**EXERCISE DIRECTIONS**
Output only the stretch of the listing that starts at the line containing "symbol's cooldown exactly" and ends at the line containing "signal was cleared", reproduced exactly with both ends.

--- START ---

(** Whatever the schedule, a caller of such a pool that returned has issued
    the command itself. *)
Lemma overlapping_calls_each_issue c (I : World -> Prop) (m : Async unit)
    n w schedule :
  I w ->
  (forall w', I w' ->
     (task_owes c (advance m w').1.1.1
      \/ Issued (Process c) ∈ (advance m w').2)
     /\ I (world_of (advance m w'))) ->
  let cfg := run schedule (call_all (replicate n m) w) in
  length (callers cfg.2) = n
  /\ (forall th, th ∈ returned_callers cfg.2 -> Issued (Process c) ∈ own th)
  /\ length (returned_callers cfg.2) <= issued_commands c cfg.2.
Proof.
  intros Hw Hm. cbv zeta.
  destruct (call_all_owe c I m n w Hw Hm) as (_ & Ho & Hn).
  pose proof (callers_owe_run c schedule _ Ho) as Ho'.
  split_and!.
  - by rewrite length_callers_run.
  - intros th Hth. unfold returned_callers, callers in Hth.
    apply list_elem_of_In in Hth.
    apply List.filter_In in Hth as [Hth Hret].
    apply List.filter_In in Hth as [Hth Hc].
    apply list_elem_of_In in Hth.
    pose proof (proj1 (Forall_forall _ _) Ho' th Hth) as Hown.
    destruct Hown as [Hown|Hown]; [| |done].
    + unfold is_caller in Hc. by destruct (role th).
    + by destruct (state th) as [[]| | |].
  - by apply returned_callers_issued.
Qed.

Lemma owes_execCommand cmd : owes cmd (execCommand cmd).
Proof. unfold execCommand. apply owes_bind_r. intros _. apply owes_now. Qed.
(** X19: [executeTrade] sends the entry order exactly when the signal
    is cleared, and opens the position, counts the trade and starts the
    symbol's cooldown exactly when, in addition, the broker acknowledges
    that order; in every other case positions, performance and cooldowns
    are as before.  So the positions have changed if and only if the
    signal was cleared and its order acknowledged. *)
Theorem entry_is_booked_on_acknowledgement (view : View) (env : Environment)
    (signal : TradingSignal) (st : State) :
  let st' := executeTrade view env signal st in
  let unchanged :=
    positions st' = positions st /\ performance st' = performance st /\
    lastTradeTime st' = lastTradeTime st in
  match cleared view env signal st with
  | None => placed st' = placed st /\ unchanged
  | Some strategy =>
      placed st' = (placed st ++ [entryOrder env strategy signal])%list /\
      match broker env (length (placed st)) (entryOrder env strategy signal) with
      | Acknowledged order_id =>
          positions st'
          = (positions st ++ [opened env strategy signal order_id])%list /\
          lastTradeTime st'
          = <[signal_symbol signal := now env]> (lastTradeTime st) /\
          totalTrades (performance st') = totalTrades (performance st) + 1 /\
          totalPnL (performance st') = totalPnL (performance st)
      | _ => unchanged
      end
  end /\
  (positions st' <> positions st <->
   exists strategy order_id,
     cleared view env signal st = Some strategy /\
     broker env (length (placed st)) (entryOrder env strategy signal)
     = Acknowledged order_id).
Proof.
  cbv zeta. unfold cleared, executeTrade, heldInView, sinceLastTrade.
  assert (Hgrown : forall (l : list LivePosition) p, (l ++ [p])%list <> l).
  { intros l p H. apply (f_equal length) in H.
    rewrite length_app in H. cbn [length] in H. lia. }
  assert (Hnone : forall (P : Prop), (P -> False) ->
             (positions st <> positions st <-> P)) by (intros P HP; tauto).
  destruct (rejectedByGate signal) eqn:Egate.
  { split; [now repeat split|]. apply Hnone. intros (s & o & H & _). discriminate. }
  destruct (Assoc.get (strategies view) (signal_symbol signal))
    as [strategy|] eqn:Eget.
  2:{ split; [now repeat split|]. apply Hnone. intros (s & o & H & _). discriminate. }
  destruct (ge _ (maxPositions strategy)) eqn:Efull.
  { split; [now repeat split|]. apply Hnone. intros (s & o & H & _). discriminate. }
  cbv zeta.
  destruct (lt _ 30000) eqn:Esoon.
  { split; [now repeat split|]. apply Hnone. intros (s & o & H & _). discriminate. }
  unfold placeOrder.
  cbn [placed addLog with_logs].
  destruct (broker env (length (placed st)) (entryOrder env strategy signal))
    as [order_id|err|e] eqn:Ereply.
  - split; [now repeat split|].
    cbn [positions addLog with_logs with_positions with_performance
         with_lastTradeTime with_placed].
    split; [intros _; now exists strategy, order_id|intros _; apply Hgrown].
  - split; [now repeat split|]. apply Hnone.
    intros (s & o & H & Hack). inversion H; subst s. congruence.
  - split; [now repeat split|]. apply Hnone.
    intros (s & o & H & Hack). inversion H; subst s. congruence.
Qed.

(** X20: once an entry has been booked, a further signal for the same
    symbol at a clock reading less than 30 s later sends no order and
    opens no position, although the position count of the view has not
    changed. *)
Theorem cooldown_blocks_reentry (view : View) (env later : Environment)
    (signal again : TradingSignal) (st : State) :
  signal_symbol again = signal_symbol signal ->
  lt (now later - or_else (now env) 0) 30000 = true ->
  positions (executeTrade view env signal st) <> positions st ->
  let st1 := executeTrade view env signal st in
  let st2 := executeTrade view later again st1 in
  placed st2 = placed st1 /\ positions st2 = positions st1 /\
  performance st2 = performance st1.
Proof.
  intros Hsame Hsoon Hbooked st1 st2. subst st1 st2.
  destruct (executeTrade_booked view env signal st)
    as [(Hpos & _) | (strategy & order_id & _ & _ & _ & _ & _ & Hlast & _)];
    [contradiction|].
  destruct (executeTrade_cooling view later again
              (executeTrade view env signal st)) as (Hp & Hq & Hr & _).
  - unfold sinceLastTrade. rewrite Hsame, Hlast, lookup_insert_eq. exact Hsoon.
  - now repeat split.
Qed.

Lemma cooldown_blocks_reentry_witness :
  length (placed (executeTrade LiveScenario.view LiveScenario.env strongBuy
                    (executeTrade LiveScenario.view LiveScenario.env strongBuy
                       LiveScenario.state))) = 1%nat.
Proof.
  assert (Hsoon : lt (now LiveScenario.env - or_else (now LiveScenario.env) 0)
                     30000 = true) by (vm_compute; reflexivity).
  assert (Hbooked : positions (executeTrade LiveScenario.view LiveScenario.env
                                 strongBuy LiveScenario.state)
                    <> positions LiveScenario.state)
    by (vm_compute; discriminate).
  destruct (cooldown_blocks_reentry LiveScenario.view LiveScenario.env
              LiveScenario.env strongBuy strongBuy LiveScenario.state
              eq_refl Hsoon Hbooked) as (-> & _).
  vm_compute. reflexivity.
Defined.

--- END ---

**EXERCISE ANSWER**
    symbol's cooldown exactly when, in addition, the broker acknowledges
    that order; in every other case positions, performance and cooldowns
    are as before.  So the positions have changed if and only if the
    signal was cleared and its order acknowledged. *)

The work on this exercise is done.